A Turkish author has gone on trial on charges of insulting Turkey's founder, in the latest case seen as a test of freedom of speech in the country
Ipek Calislar faces up to four years in prison if convicted of insulting Mustafa Kemal Ataturk.
In her biography of his wife, she claimed that the founder of modern Turkey once fled disguised as a woman.
The European Union has pressed Turkey to reform a law that allows prosecution of those seen to insult "Turkishness".
The law has led to court cases against dozens of writers and journalists, including acclaimed novelists Orhan Pamuk and Elif Shafak.
Both were acquitted.
The trial of Ipek Calislar, and Necdet Tatlican, an editor for Hurriyet newspaper, which serialised the book, was adjourned until December.
Neither of the accused were present on Thursday, but the court ordered that they attend when the case resumes.
Meanwhile a separate Turkish court questioned the basis under which writers are tried.
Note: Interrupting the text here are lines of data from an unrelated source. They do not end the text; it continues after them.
(* ===== verification/Cli.v ===== *)
(** * cmd/pdag: the command line

    [main] dispatches on the first argument.  A command is a function from the
    arguments, the outside world and the key store to an exit code, the lines on
    standard output, the calls on the database connection and the new store.
    Package flag's parser is modelled with its syntax and exit codes; formatting a
    time is a parameter.  The theorems: what [pdag key create] leaves behind and that
    the printed secret verifies, that every connection is closed, and that the
    command line, unlike the admin API, writes no audit rows and accepts any role. *)

From S2P Require Import Prelude GoStrings Utf8 GoNet Http Store MemoryStore Authn RateLimit Config Postgres PostgresSpec PgArray Admin.
From S2P Require Import AuditTrail Serve.
From Stdlib Require Import Ascii.

(** ** Package flag

    [names] are the defined flags, all of them strings.  Parsing stops at the first
    argument that is not a flag. *)

Inductive parsed :=
  | Parsed (vals : gmap string string) (rest : list string)
  | Exits (code : Z).

Definition starts (c : ascii) (s : string) : bool := bool_decide (shead s = Some c).

(** The name and the value after the first [=] that is not at the front. *)
Definition split_flag (name : string) : string * option string :=
  match name with
  | String c rest =>
      match Cut rest "=" with
      | Some (a, v) => (String c a, Some v)
      | None => (name, None)
      end
  | "" => ("", None)
  end.

Fixpoint flag_Parse (names : list string) (vals : gmap string string) (args : list string) : parsed :=
  match args with
  | [] => Parsed vals []
  | s :: rest =>
      if (slen s <? 2)%Z || negb (starts "-" s) then Parsed vals (s :: rest)
      else if (s =? "--")%go then Parsed vals rest
      else
        let name := TrimPrefix (stail s) "-" in
        if (name =? "")%go || starts "-" name || starts "=" name then Exits 2
        else
          let '(name, value) := split_flag name in
          if negb (bool_decide (name ∈ names)) then
            Exits (if (name =? "help")%go || (name =? "h")%go then 0 else 2)
          else match value, rest with
          | Some v, _ => flag_Parse names (<[name := v]> vals) rest
          | None, v :: rest => flag_Parse names (<[name := v]> vals) rest
          | None, [] => Exits 2
          end
  end.

Definition flag_value (vals : gmap string string) (name : string) : string := default "" (vals !! name).

(** ** cmd/pdag/version.go *)

Definition stamp_setting (cd : string * string) (kv : string * string) : string * string :=
  let '(c, d) := cd in
  if (kv.1 =? "vcs.revision")%go then (if (c =? "")%go then kv.2 else c, d)
  else if (kv.1 =? "vcs.time")%go then (c, if (d =? "")%go then kv.2 else d)
  else (c, d).

(** The variables set by the linker, and the settings Go embeds in the binary. *)
Definition buildInfo (version commit date : string) (info : option (list (string * string)))
    : string * string * string :=
  let '(c, d) := foldl stamp_setting (commit, date) (default [] info) in (version, c, d).

Definition versionString (b : string * string * string) : string :=
  let '(v, c, d) := b in
  let s := if negb (c =? "")%go then
             v +:+ " (" +:+ (if (12 <? slen c)%Z then str_firstn 12 c else c) +:+ ")" else v in
  if negb (d =? "")%go then s +:+ " " +:+ d else s.

(** ** Commands *)

Record command (S : Type) := mkCommand {
  cmd_code : Z; cmd_out : list string; cmd_calls : list Pg.dbcall; cmd_store : S;
}.
Arguments mkCommand {S}. Arguments cmd_code {S}. Arguments cmd_out {S}.
Arguments cmd_calls {S}. Arguments cmd_store {S}.

(** The world outside: viper, and the rest as in
    Serve. *)
Record cliEnv := mkCliEnv {
  cli_viper : viper;
  cli_world : environment;
  cli_build : string * string * string;
  cli_format : Time → string;                    (** [Format("2006-01-02 15:04")] *)
}.

Definition cli_decode (E : cliEnv) (path : string) : result Config := viper_decode (cli_viper E) path.

Section Commands.
Context {S C : Type} `{KeyManager S C} (E : cliEnv).

Definition load (path : string) : result Config :=
  Load (env_ReadFile (cli_world E)) (env_Stat (cli_world E)) (cli_decode E path) (env_order (cli_world E)).

(** [log and exit 1], or the printed lines. *)
Definition finish (calls : list Pg.dbcall) (res : result (list string)) (s : S) : command S :=
  match res with
  | Ok out => mkCommand 0 out calls s
  | Err _ => mkCommand 1 [] calls s
  end.

(** [openKeyEnv] after parsing: the generator and the calls on the connection, which
    is closed again when there is no secret. *)
Definition openKeyEnv (path : string) : result Generator * list Pg.dbcall :=
  match load path with
  | Err e => (Err e, [])
  | Ok cfg =>
      if (DB_DSN cfg =? "")%go then (Err (ErrMsg "key management requires a database: set db.dsn"), [])
      else match env_Abs (cli_world E) with
      | Err e => (Err (ErrWrap "resolve migrations path" e), [])
      | Ok migrationsPath =>
          match Pg.NewStore migrationsPath (env_Database (cli_world E)) with
          | (Err e, calls) => (Err (ErrWrap "open store" e), calls)
          | (Ok _, calls) =>
              match CurrentHmacSecret cfg with
              | Err e => (Err e, calls ++ [Pg.CallClose])
              | Ok current => (Ok (mkGenerator (hs_ID current) (hs_Secret current)), calls)
              end
          end
      end
  end.
(** The shared facts of the steps below: bounds of the counters, and wrap-around does not
    happen. *)
Lemma bench_inv_bounds k b :
  bench_inv k b → (0 ≤ total b ∧ errors b + total b ≤ counter b ∧ len (finished b) ≤ total b)%Z.
Proof.
  intros [He Hb Hfl Hti Hst _ _ _ _]. unfold len.
  pose proof (tally_nonneg flying b). pose proof (tally_nonneg timing b). pose proof (tally_nonneg storing b). lia.
Qed.

Section Step.
Context (k : Z) (b : bench) (i : nat) (Hinv : bench_inv k b) (Hk : (k + 1 < 2 ^ 63)%Z).

Lemma wrap_small z : (0 ≤ z ≤ k + 1)%Z → wrap64 z = z.
Proof. intros Hz. apply wrap64_id. unfold int64. lia. Qed.

Lemma numbers_step w w' b1 :
  workers b !! i = Some w' → workers b1 = workers b → requests b1 = requests b →
  counter b1 = counter b → pending w = [] →
  NoDup (numbers (set_worker i w b1)) ∧ Forall (λ n, 1 ≤ n ≤ counter b1)%Z (numbers (set_worker i w b1)).
Proof.
  intros Hi Hw Hr Hc Hp. pose proof (numbers_same b b1 i w w' Hi Hw Hr Hp) as E.
  apply (numbers_kept b); [|lia|apply Hinv|apply Hinv].
  destruct w'; cbn in E; [by left|right; by eexists|by left..].
Qed.

(** [errors.Add(1)] *)
Lemma bench_inv_fails w' :
  workers b !! i = Some w' → flying w' = [()] ∧ timing w' = [] ∧ storing w' = [] →
  bench_inv (k + 1) (set_worker i WTop (fails b)).
Proof.
  intros Hi (E1 & E2 & E3). pose proof (bench_inv_bounds k b Hinv). pose proof Hinv as [He Hb _ _ _ _ _ Hs _].
  unfold fails. rewrite wrap_small by (unfold len in *; lia).
  eapply bench_inv_set; [done|done|done|rewrite ?E1, ?E2, ?E3; unfold len; cbn; lia..| |done|done|done].
  by eapply numbers_step.
Qed.

(** [counter.Add(1)] *)
Lemma bench_inv_counted c b1 :
  workers b !! i = Some WTop → c = wrap64 (counter b + 1) →
  b1 = mkBench c (total b) (errors b) (statuses b) (latencies b) (workers b) (exited b) (requests b) (finished b) →
  bench_inv (k + 1) (set_worker i (WCounted c) b1).
Proof.
  intros Hi Hc ->. pose proof (bench_inv_bounds k b Hinv). pose proof Hinv as [He Hb _ _ _ Hun Hnu Hs _].
  rewrite wrap_small in Hc by lia.
  eapply bench_inv_set; [done|done|done|unfold len; cbn; lia..| |done|done|done].
  pose proof (numbers_set b i (WCounted c) WTop Hi) as E. cbn [pending app] in E.
  assert (numbers (set_worker i (WCounted c) (mkBench c (total b) (errors b) (statuses b) (latencies b) (workers b)
    (exited b) (requests b) (finished b))) ≡ₚ c :: numbers b) as -> by exact E.
  split.
  - constructor; [|done]. intros Hin. rewrite Forall_forall in Hnu. specialize (Hnu _ Hin). lia.
  - constructor; [cbn; lia|]. eapply Forall_impl; [exact Hnu|]. cbn. lia.
Qed.

(** [client.Do] starts. *)
Lemma bench_inv_sent n :
  workers b !! i = Some (WCounted n) →
  bench_inv (k + 1) (set_worker i (WSent n) (mkBench (counter b) (total b) (errors b) (statuses b) (latencies b)
    (workers b) (exited b) (requests b ++ [n]) (finished b))).
Proof.
  intros Hi. pose proof Hinv as [He Hb _ _ _ Hun Hnu Hs _].
  eapply bench_inv_set; [done|done|done|unfold len; cbn; lia..| |done|done|done].
  apply (numbers_kept b); [left|cbn; lia|done|done].
  pose proof (numbers_set b i (WSent n) (WCounted n) Hi) as E. cbn [pending app] in E. rewrite <- E.
  unfold numbers. cbn. by rewrite app_assoc, (Permutation_app_comm _ [n]).
Qed.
Referring to the prosecution of Elif Shafak, for "insulting Turkishness" through comments made by fictional characters in her novel, it said: "Efforts to limit freedom of thought and expression may have grave consequences."
"It is unthinkable to talk about crimes committed by fictional characters... It is necessary to define the boundaries of the Turkishness concept and place it on firm ground."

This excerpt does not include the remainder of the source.